Love Beyond Words (City Lights, #1)(29)
“To forgetting him,” Natalie said dully.
She held her shot a moment, turning it in her hand, then tossed it down. By the end of the night, she was as good and drunk as she had first promised herself, but nowhere near close to erasing Julian from her thoughts.
I don’t want to erase him, she thought, her heart aching. I love him too much.
Chapter Thirteen
The book had taken on a life of its own.
Julian didn’t know at what point he had stopped writing it for the sake the story and when he’d begun to write it for Natalie. Not even halfway, he guessed, given how the arcs had progressed. It was infused with Natalie; she inhabited its pages so that Julian sometimes felt as though he were merely a vessel, that some other power were using him to capture her spirit. His more practical side had a simpler explanation: he was madly in love with her. Her spirit inhabited him, infused him so that his writing—like his every thought—couldn’t help but be saturated with her.

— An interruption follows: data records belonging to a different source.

(** * notion-translator: a shallow embedding of [main.py]

    The program copies a Notion page: it fetches the page and its child
    blocks, rewrites the JSON it received, creates a sibling page and
    uploads the blocks in batches.  Everything it manipulates is JSON
    decoded from an HTTP response, and almost everything it does is an
    in-place update of such a decoded object.

    The embedding keeps both aspects:
    - JSON values are a tree type [json]; a Python [dict] is a finite map
      from strings ([gmap string json]) and a Python [list] is a [list];
    - every decoded document lives in a store of roots, and a Python
      reference to an object is a root together with the access path that
      reaches it.  Two references denote the same object exactly when
      they are the same path of the same root, which is the aliasing the
      program can observe on decoded JSON (whose objects are never
      shared between two parents);
    - the code runs in a state-and-exception monad over the store and a
      trace of the externally visible events (standard streams, browser,
      HTTP calls); exceptions keep the state reached so far;
    - the HTTP clients, [json.dumps], string formatting and [str.upper]
      are an interface ([External]) the definitions are parameterised by;
    - the [while has_more] loop runs as long as the server says so: it
      takes a bound on the number of pages and ends in [OutOfFuel] beyond
      it.

    Left out: JSON numbers are integers, the order of the keys of a dict
    is not kept (it only shows in printed text, which is abstract), and
    the construction of the two clients at module level is taken to have
    succeeded.  [main] is the command's body; [program] puts the
    credential checks of the module in front of it. *)

From stdpp Require Import base strings list gmap.
From Stdlib Require Import ZArith Ascii Lia.

#[local] Set Warnings "-register-all".
#[local] Open Scope string_scope.
#[local] Open Scope list_scope.
#[local] Open Scope nat_scope.

(** ** JSON values *)

Inductive json :=
| JNull
| JBool (b : bool)
| JNum (n : Z)
| JStr (s : string)
| JList (l : list json)
| JDict (d : gmap string json).

(** One subscript: [obj["k"]] or [obj[i]] (only non-negative indices
    occur on JSON in the program). *)
Inductive step :=
| Key (k : string)
| Idx (i : nat).

(** A reference: the decoded document it lives in and the path to it. *)
Record ref := Ref { ref_root : nat; ref_path : list step }.

Definition ref_child (r : ref) (s : step) : ref :=
  Ref (ref_root r) (ref_path r ++ [s]).

(** ** Exceptions, events, outcomes *)

Inductive exn :=
| KeyError (k : step)
| IndexError
| TypeError
| AttributeError
| ApiError (msg : string)
| SystemExit (code : Z).

(** [except Exception] does not catch [SystemExit]. *)
Definition is_Exception (e : exn) : bool :=
  match e with
  | SystemExit _ => false
  | _ => true
  end.

Inductive event :=
| EvStdout (text : string)
| EvStderr (text : string)
| EvOpenUrl (url : json)
| EvPagesRetrieve (page_id : string)
| EvChildrenList (block_id cursor : json) (page_size : Z)
| EvPagesCreate (request : json)
| EvChildrenAppend (block_id : json) (children : list json)
| EvTranslate (text : json) (from_lang to_lang : string).

(** What an external service answers: a decoded JSON document, or an
    exception raised by the client library. *)
Inductive reply :=
| Answer (j : json)
| Failure (msg : string).

(** Python builtins and third-party clients the program calls:
    [str.upper]; [to_prettified_json] (lines 124-125, [json.dumps] with an
    indent) and the texts an f-string gives an exception or a value; the
    DeepL translator; the four Notion endpoints. *)
Class External := {
  str_upper : string → string;
  to_prettified_json : json → string;
  str_of_exn : exn → string;
  str_of_json : json → string;
  translator_translate : json → string → string → reply;
  notion_pages_retrieve : string → reply;
  notion_blocks_children_list : json → json → Z → reply;
  notion_pages_create : json → reply;
  notion_blocks_children_append : json → list json → reply;
}.

Record world := World { heap : list json; trace : list event }.

Inductive outcome (A : Type) :=
| Return (a : A)
| Raise (e : exn)
| OutOfFuel
| Dangling.
Arguments Return {A} a.
Arguments Raise {A} e.
Arguments OutOfFuel {A}.
Arguments Dangling {A}.

(** ** The monad *)

Definition M (A : Type) : Type := world → outcome A * world.

Definition ret {A} (a : A) : M A := fun w => (Return a, w).

Definition bind {A B} (c : M A) (k : A → M B) : M B :=
  fun w =>
    match c w with
    | (Return a, w') => k a w'
    | (Raise e, w') => (Raise e, w')
    | (OutOfFuel, w') => (OutOfFuel, w')
    | (Dangling, w') => (Dangling, w')
    end.

Definition raise {A} (e : exn) : M A := fun w => (Raise e, w).
Definition out_of_fuel {A} : M A := fun w => (OutOfFuel, w).
Definition dangling {A} : M A := fun w => (Dangling, w).

(** [try: c except Exception as e: h e] *)
Definition try_except {A} (c : M A) (h : exn → M A) : M A :=
  fun w =>
    match c w with
    | (Raise e, w') => if is_Exception e then h e w' else (Raise e, w')
    | r => r
    end.

#[export] Instance M_ret : MRet M := @ret.
#[export] Instance M_bind : MBind M := λ A B k c, bind c k.

Definition emit (e : event) : M unit :=
  fun w => (Return tt, World (heap w) (trace w ++ [e])).

Definition when (b : bool) (c : M unit) : M unit :=
  if b then c else ret tt.

Fixpoint mapM {A B} (f : A → M B) (l : list A) : M (list B) :=
  match l with
  | [] => ret []
  | a :: l' => b ← f a; bs ← mapM f l'; ret (b :: bs)
  end.

(** [for x in l: acc = f acc x] *)
Fixpoint foldM {A B} (f : A → B → M A) (a : A) (l : list B) : M A :=
  match l with
  | [] => ret a
  | b :: l' => a' ← f a b; foldM f a' l'
  end.

(** ** Python's operations on a JSON value *)

(** [t[i]] on a text.  A [string] is the byte sequence of the UTF-8
    text, so a position counts bytes; it is Python's character position
    on ASCII texts. *)
Definition one_char (s : string) (i : nat) : option string :=
  match String.get i s with
  | Some c => Some (String c EmptyString)
  | None => None
  end.

(** [j[s]] *)
Definition subscript (j : json) (s : step) : exn + json :=
  match j, s with
  | JDict d, Key k =>
      match d !! k with Some v => inr v | None => inl (KeyError s) end
  | JDict d, Idx _ => inl (KeyError s)
  | JList l, Idx i =>
      match l !! i with Some v => inr v | None => inl IndexError end
  | JStr t, Idx i =>
      match one_char t i with Some c => inr (JStr c) | None => inl IndexError end
  | _, _ => inl TypeError
  end.

(** [j[k] = v] for a string key *)
Definition store_subscript (k : string) (v : json) (j : json) : exn + json :=
  match j with
  | JDict d => inr (JDict (<[k := v]> d))
  | _ => inl TypeError
  end.

(** [j.pop(k, None)] *)
Definition pop_default (k : string) (j : json) : exn + json :=
  match j with
  | JDict d => inr (JDict (delete k d))
  | JList _ => inl TypeError
  | _ => inl AttributeError
  end.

Whatever the reason, I have to finish it. For her.
He sat in the car outside Niko’s that late January night, dreading how selfish and pigheaded he must seem, but it couldn’t be helped. If he blurted out the truth without plan or evidence, she wouldn’t believe him. She’d evict him from the café—and her life—for good.

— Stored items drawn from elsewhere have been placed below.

(** A scan that comes to its end has run through a block first. *)
Lemma scan_zeros_block_inv bs (n : nat) t k :
  (n ≤ 6)%nat → t ≠ 2 →
  scan_zeros bs (Z.of_nat n) t = Some k →
  ∃ p bs' k',
    bs = p ++ bs' ∧ block_after n p
    ∧ scan_zeros bs' 0 (t + 1) = Some k' ∧ k = (length p + k')%nat.
Proof.
  revert n k. induction bs as [|b bs IH]; intros n k Hn Ht Hscan.
  { cbn [scan_zeros] in Hscan. by rewrite decide_True in Hscan by done. }
  rewrite scan_zeros_step in Hscan by done.
  destruct (decide (b = x00)) as [->|Hb].
  - destruct (decide (n = 6%nat)) as [->|Hne].
    + destruct (scan_zeros bs 0 (t + 1)) as [k'|] eqn:Hk'; [|done].
      injection Hscan as <-. exists [x00], bs, k'.
      split_and!; [done|by apply block_after_six|done|done].
    + destruct (scan_zeros bs (Z.of_nat (S n)) t) as [k0|] eqn:Hk0; [|done].
      injection Hscan as <-.
      destruct (IH (S n) k0) as (p & bs' & k' & -> & Hblock & Hk' & ->); [lia|done|done|].
      exists (x00 :: p), bs', k'.
      split_and!; [done|apply block_after_cons_zero; [lia|done]|done|done].
  - destruct (scan_zeros bs 0 t) as [k0|] eqn:Hk0; [|done].
    injection Hscan as <-.
    destruct (IH 0%nat k0) as (p & bs' & k' & -> & Hblock & Hk' & ->); [lia|done|done|].
    exists (b :: p), bs', k'.
    split_and!; [done|by apply block_after_cons_nonzero|done|done].
Qed.

(** The scan from the start comes to its end exactly on two blocks in a
    row, and has consumed them and nothing more. *)
Lemma scan_zeros_two_blocks bs k :
  scan_zeros bs 0 0 = Some k ↔
  ∃ p1 p2 rest,
    bs = p1 ++ p2 ++ rest ∧ block p1 ∧ block p2 ∧ k = (length p1 + length p2)%nat.
Proof.
  split.
  - intros H.
    destruct (scan_zeros_block_inv bs 0 0 k) as (p1 & bs1 & k1 & -> & Hb1 & H1 & ->);
      [lia|done|done|].
    destruct (scan_zeros_block_inv bs1 0 1 k1) as (p2 & bs2 & k2 & -> & Hb2 & H2 & ->);
      [lia|done|done|].
    rewrite scan_zeros_done in H2. injection H2 as <-.
    exists p1, p2, bs2. split_and!; [done..|lia].
  - intros (p1 & p2 & rest & -> & Hb1 & Hb2 & ->).
    pose proof (scan_zeros_block p1 (p2 ++ rest) 0 0 (Nat.le_0_l 6)) as H1.
    pose proof (scan_zeros_block p2 rest 0 1 (Nat.le_0_l 6)) as H2.
    change (Z.of_nat 0) with 0 in H1, H2.
    change (0 + 1) with 1 in H1. change (1 + 1) with 2 in H2.
    rewrite H1, H2 by done.
    rewrite scan_zeros_done. cbn. f_equal. lia.
Qed.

Steeling himself, he tore out of the car and strode toward the café before he could change his mind. She was alone, sitting behind the counter, a book in her hand, though he could see from the street that she was preoccupied. His heart ached for the disquiet on her delicate features, and shame burned his skin to know he put it there.

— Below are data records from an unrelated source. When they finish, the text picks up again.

(* ===== verification/_CoqProject ===== *)
-Q . S2P
Prelude.v
Strs.v
RcText.v
BTree.v
Core.v
FsTrait.v
FsLaws.v
FsLens.v
MemFs.v
MemFsFacts.v
MemFsProps.v
Vfs.v
VfsProps.v
P9Codec.v
P9CodecFacts.v
P9Server.v
P9Helpers.v
P9ServerFacts.v
P9ServerProps.v
P9Stream.v
P9Async.v
P9Client.v
P9ClientFacts.v
Pipe.v
PipeProps.v
Composite.v
Field.v
Task.v
TaskWorld.v
TaskProps.v
DevFiles.v
Devices.v
NetDev.v
NetProps.v
VmDev.v
DevProps.v
HttpText.v
HttpFs.v
MetaCache.v
MetaCacheProps.v
Sync.v
HttpServer.v
TextFacts.v
HttpTextFacts.v
HttpProps.v
HttpListing.v
R2.v
R2Props.v
SyncSched.v
SyncProps.v
SyncArrives.v
Registry.v
Proto.v
Exec.v
Worker.v
WorkerProps.v
Api.v
Shell.v
ShellProps.v
ShellHost.v
WasiMem.v
Wasi.v
WasiHost.v
WasiFacts.v
WasiReaddir.v
WasiBuffers.v
RcSyntax.v
RcLex.v
RcLexFacts.v
RcParse.v
RcParseFacts.v
RcPattern.v
RcSession.v
RcEval.v
RcEvalFacts.v
RcProps.v
RcGraph.v
RcShell.v
RcShellProps.v
RcTown.v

It’s almost finished. Then I’ll tell her everything, and pray she’ll forgive me.
The bell tolled above him—a discordant jangle that set his nerves on edge. Natalie’s face lit up at the sight of him and then dimmed almost immediately. He cursed himself. You did that. You and your fumbling cowardice.
“Natalie,” he said. He ached to tell her how beautiful she was, how her kiss on Christmas Day had been the most exquisite thing he’d known in so many lonely nights, but it wouldn’t be fair. “I have to finish the book,” he told her in a quiet voice. “After it’s done, I’ll—”
“Okay, Julian,” Natalie said quickly, fanning her hands in front of her. “Just…do what you need to do and then…I don’t know.”
“Natalie…”
“Here.” She held out her hand and dropped the Victorian mosaic pendant into his.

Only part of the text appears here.